Check the lines of the listing below for the word "Require", and state only how many have it.

(Records for processing begins)

(** * caliban.gke.utils: a shallow embedding and its verification

    The module under study is [caliban/gke/utils.py].  Its functions are
    string adapters, a validator over a limit dictionary, a quota
    translator, an interactive prompt and a polling loop, most of them
    wrapped by the [trap] decorator.

    Modelling conventions.
    - Python [str] is Stdlib [string], read as ASCII text; the case
      mappings act on the ASCII letters and leave every other character
      alone.
    - Python [int] is [Z]; the interpreter's optional cap on the number of
      digits of a conversion is not modelled.
    - A dictionary is a [gmap] with string keys.  The values found in the
      JSON documents handled here are the scalars of [pyval].  A float is
      given by what the module observes of it, the text [str()] renders
      and the integer [int()] truncates it to; no arithmetic on floats is
      modelled.
    - A call that may raise returns a [result]; the exception classes are
      those of [exn], split by [is_Exception] into the ones derived from
      [Exception] and the ones derived from [BaseException] only.
    - Standard input, standard output, the clock and the remote API are
      explicit: a function that touches them takes what is left of the
      input script and the events so far and returns both. *)

From Stdlib Require Import ZArith NArith Ascii String List Lia.
From stdpp Require Import base option list strings gmap pretty.

Local Open Scope Z_scope.

(** ** Python runtime: exceptions, values, builtins *)

Module Py.

(** The exception classes that the embedded code can meet. *)
Inductive exn : Type :=
| KeyError
| TypeError
| ValueError
| AttributeError
| EOFError
| HttpError
| OverflowError
| KeyboardInterrupt
| SystemExit.

(** [isinstance(e, Exception)]: [KeyboardInterrupt] and [SystemExit]
    derive from [BaseException] directly. *)
Definition is_Exception (e : exn) : bool :=
  match e with
  | KeyboardInterrupt | SystemExit => false
  | _ => true
  end.

Inductive result (A : Type) : Type :=
| Return (a : A)
| Raise (e : exn).
Arguments Return {A} a.
Arguments Raise {A} e.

(Records for processing ends)

**Answer space:** 2